I saw an example of this today. I was reading an article titled, 3 Common Traits of Youth Who Don't Leave the Church on a Protestant web site called Faith It. The article is focused on ways to keep youth from drifting away from faith when they go off to college. The author, Jon Nielson, college pastor at College Church in Wheaton, Illinois, makes many valid points. I couldn't help but smile when he quoted an important scripture and used an ellipsis to omit a passage that gives Protestant-Evangelicals some heartburn. He quoted Ephesians 4:11-12 from a modern translation in this manner:
But youth pastors especially need to keep repeating the words of Ephesians 4:11-12 to themselves: “[Christ] gave…the teachers to equip the saints for the work of the ministry, for building up the body of Christ.” Christ gives us—teachers—to the church, not for entertainment, encouragement, examples, or even friendship primarily. He gives us to the church to “equip” the saints to do gospel ministry in order that the church of Christ may be built up.In this case, it's important to note what he left out with that little "..." in the citation. Here's the full original without the ellipsis:
11 And he gave some, apostles; and some, prophets; and some, evangelists; and some, pastors and teachers;I highlighed in bold print the part omitted with the ellipsis. You see, the passages says the Christ gave APOSTLES and PROPHETS to perfect the saints, for the ministry, and for building up the church. In the Protestant-Evangelical world, where are their prophets? Where are their apostles? They don't have them. Their doctrine prohibits them because their creeds banned the possibility of any revelation after the biblical times. Is that "superfluous" information to be omitted?
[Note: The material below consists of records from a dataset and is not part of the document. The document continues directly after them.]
(** No request comes; those that are there come nearer to their end. *)
Lemma step_less : all_reqs s [] ≠ [] → work s' < work s.
Proof.
  intros Hne. pose proof step_hungry as Hh'. pose proof (serving_simple _ _ _ max_len_pos _ _ Hs) as Hsm.
  pose proof (sg_idle _ _ _ _ _ Hs) as Hid. pose proof Hc as [He Hh _].
  destruct (work_less _ _ _ max_len_pos s s' cov cov' _ Hs Hs' Hh Hh' step_all) as [_ Hlt].
  { intros r Hr. destruct (step_tokens r Hr) as [_ ->]. pose proof (len_nonneg (if decide (rid s r ∈ D.*1) then sampled mro (rid s r) else [])). lia. }
  assert (Hout : ∀ r, r ∈ running s1 → r ∉ running s' → work s' < work s).
  { intros r Hr Hn. apply Hlt. left. rewrite step_running in Hn. intros [HL HG]%app_nil. apply Hn. split; [done|].
    apply elements_empty_inv in HG. rewrite HL, HG. set_solver. }
  pose proof (pt_schedule _ _ _ _ _ _ _ _ _ _ _ _ _ _ _ _ Hp) as P1.
  destruct (running s) as [|h t] eqn:Hrun.
  - destruct (schedule_start set_iter_perm s cov ts Hid He Hsm Hrun Hne) as (o2 & s3 & Hsch & Hne1). rewrite P1 in Hsch. injection Hsch as <- <-.
    destruct (running s') as [|h' t'] eqn:Hrun'.
    + destruct (running s1) as [|r l] eqn:Hr1; [done|]. apply (Hout r); [by left|apply not_elem_of_nil].
    + apply Hlt. right. right. unfold head_left. rewrite Hrun, Hrun'. assert (h' ∈ running s') as Hin by (rewrite Hrun'; by left).
      pose proof (serving_running _ _ _ max_len_pos s' cov' h' Hs' Hin). lia.
  - destruct (schedule_head set_iter_perm s cov ts h Hid He Hsm Hh ltac:(by rewrite Hrun)) as (o2 & s3 & cov3 & Hsch & _ & Hhd & HD & Hcm).
    rewrite P1 in Hsch. injection Hsch as <- <-.
    assert (h ∈ running s1) as Hin1 by (destruct (running s1); [done|injection Hhd as ->; by left]).
    destruct (decide (h ∈ running s')) as [Hin|Hn]; [|by apply (Hout h)].
    assert (h ∈ all_reqs s' []) as Hall by (unfold all_reqs; set_solver). apply Hlt. right.
    destruct (step_request h Hall) as (_ & _ & Hc1 & _ & Hid1 & _). destruct (step_tokens h Hall) as [Ht Hrm].
    rewrite Hid1 in HD. rewrite decide_True in Ht, Hrm by done. pose proof (len_nonneg (sampled mro (rid s h))).
    destruct (decide (len (sampled mro (rid s h)) = 0)) as [Hz|]; [|left; exists h; split; [done|lia]].
    right. unfold head_left. assert (head (running s') = Some h) as Hhd'.
    { destruct Hp as [_ _ _ _ P5 _ P7 _]. destruct (al_config _ _ _ _ _ _ _ _ _ P7) as (_ & _ & ->). rewrite (gn_running _ _ _ _ _ P5).
      apply step_running in Hin as (_ & HL & HG). destruct (running s1) as [|y l]; [done|]. injection Hhd as ->. by rewrite !filter_cons_True. }
    rewrite Hrun. destruct (running s'); [done|]. injection Hhd' as ->. lia.
Qed.

(** Without requests, a step forgets those that had finished. *)
Lemma step_empty : all_reqs s [] = [] → has_requests s' = false.
Proof.
  intros Hnil. pose proof step_all as Hall. rewrite Hnil in Hall. symmetry in Hall. apply Permutation_nil_r, app_nil in Hall as [[HL _]%app_nil Hall'].
  pose proof step_calm as Hc'. unfold has_requests. rewrite (has_unfinished_ok s' cov' Hs' Hc'), bool_decide_eq_false_2 by by intros [].
  unfold has_finished_requests. destruct Hp as [_ P2 _ _ P5 _ P7 P8]. assert (D = []) as HD.
  { destruct D as [|[id n] d] eqn:HDe; [done|]. destruct (sd_slots _ _ _ _ P2 id n) as (r & Hr & _); [rewrite HDe; by left|].
    assert (r ∈ all_reqs s1 []) as Hin by (unfold all_reqs; set_solver). rewrite (sd_all _ _ _ _ P2), Hnil in Hin. by apply elem_of_nil in Hin. }
  rewrite (P8 HD), (gn_finished _ _ _ _ _ P5 HL), (proj2 (sd_flags _ _ _ _ P2)); [done|]. apply (ts_sync _ (sg_settings _ _ _ _ _ Hs)).
Qed.
End Step.

(** ** Requests that leave from outside *)

Lemma gone_calm s s' cov cov' st (L : list req_ref) :
  serving s cov → serving s' cov' → calm s → gone s s' st L cov' →
  calm s' ∧ work s' ≤ work s ∧ (all_reqs s [] = [] → all_reqs s' [] = [] ∧ has_requests s' = has_requests s).
Proof.
  intros Hs Hs' Hc Hg. pose proof Hg as [_ Gall Grun _ Gobj _ _ (Gc & _) (Gp & Gn) Gf].
  pose proof (inv_nodup _ _ _ (id_inv _ _ (sg_idle _ _ _ _ _ Hs))) as Hnd. rewrite Gall in Hnd. apply NoDup_app in Hnd as (_ & Hd & _).
  assert (Hob : ∀ r, r ∈ all_reqs s' [] → obj s' r = obj s r) by (intros r Hr; apply Gobj; intros HL; by apply (Hd r)).
  assert (Hin : ∀ r, r ∈ running s' → r ∈ all_reqs s' []) by (intros r Hr; unfold all_reqs; set_solver).
  assert (hungry s') as Hh'.
  { intros r Hr. rewrite Hob by auto. apply (cm_hungry _ Hc). rewrite Grun in Hr. by apply list_elem_of_filter in Hr as [_ ?]. }
  assert (calm s') as Hc'.
  { split; [|done|].
    - destruct (cm_eager _ Hc) as [E1 E2 E3 E4 E5 E6]. split; rewrite ?Gc; try done. congruence.
    - rewrite Gn; [apply Hc|]. intros r Hr. destruct (sg_served _ _ _ _ _ Hs r Hr) as [_ _ _ _ (_ & ? & _)]. done. }
  split; [done|]. split.
  - destruct (work_less _ _ _ max_len_pos s s' cov cov' L Hs Hs' (cm_hungry _ Hc) Hh' Gall) as [Hle Hlt].
    { intros r Hr. by rewrite Hob. }
    destruct (decide (L = [])) as [->|Hne]; [|apply Z.lt_le_incl, Hlt; by left]. apply Hle.
    rewrite filter_notin_nil in Grun. unfold head_left. rewrite Grun. destruct (running s) as [|h t] eqn:Hr; [done|].
    rewrite Hob; [done|]. apply Hin. rewrite Grun. by left.
  - intros Hnil. rewrite Hnil in Gall. symmetry in Gall. apply Permutation_nil_r, app_nil in Gall as [HL Hall]. split; [done|].
    unfold has_requests, has_finished_requests. by rewrite (has_unfinished_ok s cov), (has_unfinished_ok s' cov'), Hnil, Hall, Gf.
Qed.

(** ** The engine *)

(** A step of an engine that can finish its requests. *)
Lemma step_live e cov ts now late :
  serving (scheduler e) cov → calm (scheduler e) →
  wp (step hasher ts now late) (λ _ e', ∃ cov', serving (scheduler e') cov' ∧ calm (scheduler e') ∧
    batch_queue e' = batch_queue e ∧ engine_settings e' = engine_settings e ∧
    if decide (all_reqs (scheduler e) [] = []) then all_reqs (scheduler e') [] = [] ∧ has_requests (scheduler e') = false
    else work (scheduler e') < work (scheduler e)) e.
Proof.
  intros Hs Hc. eapply wp_mono; [by eapply (step_ok sha256 hash_function NONE_HASH Hbs hash_inj hash_not_none hash_not_empty set_iter_perm
    str_set_iter_perm workers_answer)|].
  intros res e' (cov' & s' & x & -> & Hs' & Hif). exists cov'. simpl. split; [done|].
  destruct (has_requests (scheduler e)) eqn:Hhas.
  - destruct Hif as (o & mro & L & G & s1 & s2 & cov1 & cov2 & _ & Hp & _).
    pose proof (step_calm _ _ _ _ _ _ _ _ _ _ _ _ _ _ Hs Hs' Hc Hp) as Hc'. split_and!; try done. case_decide as Hnil.
    + split; [|exact (step_empty _ _ _ _ _ _ _ _ _ _ _ _ _ _ Hs Hs' Hc Hp Hnil)].
      pose proof (step_all _ _ _ _ _ _ _ _ _ _ _ _ _ _ Hs Hs' Hc Hp) as Hall. rewrite Hnil in Hall. symmetry in Hall.
      by apply Permutation_nil_r, app_nil in Hall as [_ ?].
    + exact (step_less _ _ _ _ _ _ _ _ _ _ _ _ _ _ Hs Hs' Hc Hp Hnil).
  - destruct Hif as [-> ->]. split_and!; try done. unfold has_requests in Hhas. rewrite (has_unfinished_ok (scheduler e) cov Hs Hc) in Hhas.
    apply orb_false_iff in Hhas as [Hnil%bool_decide_eq_false Hfin]. case_decide as Hd; [|by destruct Hnil].
    split; [done|]. unfold has_requests. rewrite (has_unfinished_ok (scheduler e) cov Hs Hc), Hfin, Hd. done.
Qed.

(** Steps, one after the other. *)
Definition make_step (t : Z * Z * list (list string)) : M EngineCore unit :=
  let '(ts, now, late) := t in _ ← step hasher ts now late; mret tt.

Lemma steps_live l : ∀ e cov,
  serving (scheduler e) cov → calm (scheduler e) → all_reqs (scheduler e) [] = [] ∨ work (scheduler e) < len l →
  ∃ e' cov', for_ l make_step e = (Ok tt, e') ∧ serving (scheduler e') cov' ∧ all_reqs (scheduler e') [] = [].
Proof.
  induction l as [|[[ts now] late] l IH]; intros e cov Hs Hc Hn.
  - exists e, cov. split_and!; try done. destruct Hn as [|Hn]; [done|].
    pose proof (work_nonneg _ _ _ max_len_pos _ cov Hs (cm_hungry _ Hc)). unfold len in Hn. simpl in Hn. lia.
  - pose proof (step_live e cov ts now late Hs Hc) as Hw. apply wp_run in Hw as (res & e1 & Hrun & cov1 & Hs1 & Hc1 & _ & _ & Hd).
    destruct (IH e1 cov1 Hs1 Hc1) as (e' & cov' & Hrest & Hfin).
    { case_decide as Hnil; [left; by destruct Hd|]. right. destruct Hn as [|Hn]; [done|]. unfold len in *. simpl in Hn. lia. }
    exists e', cov'. split; [|done]. cbn [for_]. rewrite (bind_ok_run _ _ _ tt e1); [done|]. unfold make_step.
    by rewrite (bind_ok_run _ _ _ _ _ Hrun).
Qed.

(** ** The process after a signal *)

Abbreviation core := EngineProc.core.

(** Whatever clients send; a worker that fails ends the loop by an exception. *)
Definition harmless (m : EngineCoreRequestType) : Prop := match m with EXECUTOR_FAILED => False | _ => True end.
Definition harmless_event (ev : event) : Prop := match ev with Message m => harmless m | _ => True end.

Record ending (p : EngineCoreProc) cov : Prop := {
  en_serving : serving (scheduler (core p)) cov;
  en_calm : calm (scheduler (core p));
  en_state : shutdown_state p ≠ RUNNING_;
  en_alone : engines_running p = false ∧ data_parallel (dp p) = false;
  en_sync : batch_queue (core p) = None ∧ use_spec_decode (engine_settings (core p)) = false;
  en_input : Forall harmless (input_queue p)
}.
Abbreviation sched p := (scheduler (core p)).

(** Nothing was added. *)
Definition quieter (p p' : EngineCoreProc) : Prop :=
  work (sched p') ≤ work (sched p) ∧ (all_reqs (sched p) [] = [] → all_reqs (sched p') [] = [] ∧ has_requests (sched p') = has_requests (sched p)).
Lemma quieter_refl p : quieter p p.
Proof. done. Qed.
Lemma quieter_trans p1 p2 p3 : quieter p1 p2 → quieter p2 p3 → quieter p1 p3.
Proof. intros [H1 H2] [H3 H4]. split; [lia|]. intros H. destruct (H2 H) as [H5 <-]. by apply H4. Qed.

Lemma wp_on_core {A} (m : M EngineCore A) Q p : wp m (λ a e, Q a (set_core e p)) (core p) → wp (on_core m) Q p.
Proof using Type. apply wp_zoom. Qed.

Lemma wp_core_inv {A} (m : M EngineCore A) Q p : wp (on_core m) Q p → wp m (λ a e, Q a (set_core e p)) (core p).
Proof using Type. unfold wp, on_core, zoom. by destruct (m (core p)) as [[] ?]. Qed.

Lemma finish_ending p cov a :
  ending p cov → wp (on_core (on_scheduler (finish_requests a FINISHED_ABORTED))) (λ _ p', ∃ cov' s',
    p' = set_core (set_scheduler s' (core p)) p ∧ ending p' cov' ∧ quieter p p') p.
Proof.
  intros [Hs Hc Hst Hal Hsy Hin]. apply wp_on_core.
  apply wp_on_scheduler.
  eapply wp_mono; [exact (finish_serving sha256 hash_function NONE_HASH set_iter_perm str_set_iter_perm _ cov a FINISHED_ABORTED Hs eq_refl)|].
  intros _ s' (L & cov' & Hs' & Hg & _). exists cov', s'. destruct (gone_calm _ _ _ _ _ _ Hs Hs' Hc Hg) as (Hc' & Hle & Hnil).
  split; [done|]. by split; [split|].
Qed.

(** Outputs do not matter. *)
Lemma output_ending p cov c o : ending p cov → wp (put_output c o) (λ _ p', ending p' cov ∧ quieter p p' ∧ input_queue p' = input_queue p) p.
Proof. intros [Hs Hc Hst Hal Hsy Hin]. by split; [split|]. Qed.
Lemma outputs_ending {A} (l : list A) (f : A → M EngineCoreProc unit) : 
  (∀ x p cov, ending p cov → wp (f x) (λ _ p', ending p' cov ∧ quieter p p' ∧ input_queue p' = input_queue p) p) →
  ∀ p cov, ending p cov → wp (for_ l f) (λ _ p', ending p' cov ∧ quieter p p' ∧ input_queue p' = input_queue p) p.
Proof.
  intros Hf. induction l as [|x l IH]; intros p cov Hp; cbn [for_]; [sch_step; split_and!; try done; apply quieter_refl|].
  sch_step. eapply wp_mono; [by apply Hf|]. intros [] p1 (Hp1 & Hq1 & Hi1). eapply wp_mono; [by eapply IH|].
  intros [] p2 (Hp2 & Hq2 & Hi2). split_and!; [done|by eapply quieter_trans|congruence].
Qed.

Lemma shutdown_ending p cov :
  ending p cov → wp _handle_shutdown (λ b p', b = has_requests (sched p') ∧ ∃ cov', ending p' cov' ∧ quieter p p') p.
Proof.
  intros Hp. unfold _handle_shutdown. sch_step. sch_step. rewrite decide_False by apply Hp. sch_step.
  eapply wp_mono with (λ _ p', ∃ cov', ending p' cov' ∧ quieter p p').
  { case_decide; [|sch_step; exists cov; split; [done|apply quieter_refl]]. sch_step.
    eapply wp_mono with (λ _ p', ∃ cov', ending p' cov' ∧ quieter p p').
    { case_match; [|sch_step; exists cov; split; [done|apply quieter_refl]]. sch_step.
      eapply wp_mono; [by eapply finish_ending|]. intros ids ? (cov' & s' & -> & Hp' & Hq).
      eapply wp_mono; [eapply outputs_ending; [|exact Hp']|].
      { intros [c x] p1 cov1 Hp1. by apply output_ending. }
      intros [] p2 (Hp2 & Hq2 & _). exists cov'. split; [done|]. by eapply quieter_trans. }
    intros [] p1 (cov1 & [Hs Hc Hst Hal Hsy Hin] & Hq). sch_step. exists cov1. split; [by split|done]. }
  intros [] p1 (cov1 & Hp1 & Hq1). sch_step. split; [|by exists cov1]. unfold has_work.
  destruct (en_alone _ _ Hp1) as [-> _]. destruct (en_sync _ _ Hp1) as [-> _]. by rewrite orb_false_r.
Qed.

Lemma enqueue_ending ev p cov : harmless_event ev → ending p cov → wp (enqueue ev) (λ _ p', ending p' cov ∧ quieter p p') p.
Proof.
  intros Hev [Hs Hc Hst Hal Hsy Hin]. destruct ev as [m|id c|]; cbn [enqueue].
  - sch_step. split; [|done]. split; try done. simpl. by apply Forall_app; split; [|constructor].
  - eapply wp_mono; [apply (output_ending p cov); by split|]. by intros [] p' (? & ? & _).
  - sch_step. sch_step. sch_step. split; [|done]. split; try done. simpl. by apply Forall_app; split; [|repeat constructor].
Qed.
You may consider this nitpicking, but we see it all the time. My dear, departed mother-in-law read her Bible every day using a Methodist-produced study guide. In decades of reading the Bible, she had never ever seen the words "baptism for the dead," even though it's right there in 1st Corinthians 15. How could a person read the Bible for almost an entire lifetime and not see that? Easy. She used the study guide that was prepared by Methodist theologians. They were careful to edit that out.
In France, I saw a missal in a Catholic cathedral. If you're not familiar with it, it's kind of liturgical book used to celebrate their masses. There was a page in it that had the Ten Commandments in it. I noticed right away that these Ten Commandments were different from the ones in the Bible. They conveniently omitted the commandment that says we are not to have any graven images or bow down to them. That left 9 commandments, so they split the last one about coveting into two parts, saying not to covet someone's wife and to not covet his property. That gave them an even 10.
As I looked around the cathedral, I understood why. It was filled with graven images of saints to which people would bow down and pray, in violation of the commandment. They had to omit that one or face uncomfortable questions from the faithful seekers of truth in their midst.
You find this is almost every Church. They will teach that you are saved by grace and omit the dozens of passages that say that you will be judged according to your works. They will cite the verse that says "no man can see God" but omit the 20 verses that speak of God appearing to various prophets.
If you will be careful and wise, you need to check the doctrine against the scripture. You will find that the other guys always have some interesting omissions in their presentation.
Mormons believe the whole Bible. We believe all of it. We practice all of it. We believe all that God has revealed and that he will continue to reveal his will today. Pay attention to the "..." whenever you read a religious article. When you see them, look up the original and see what was omitted. You may be surprised.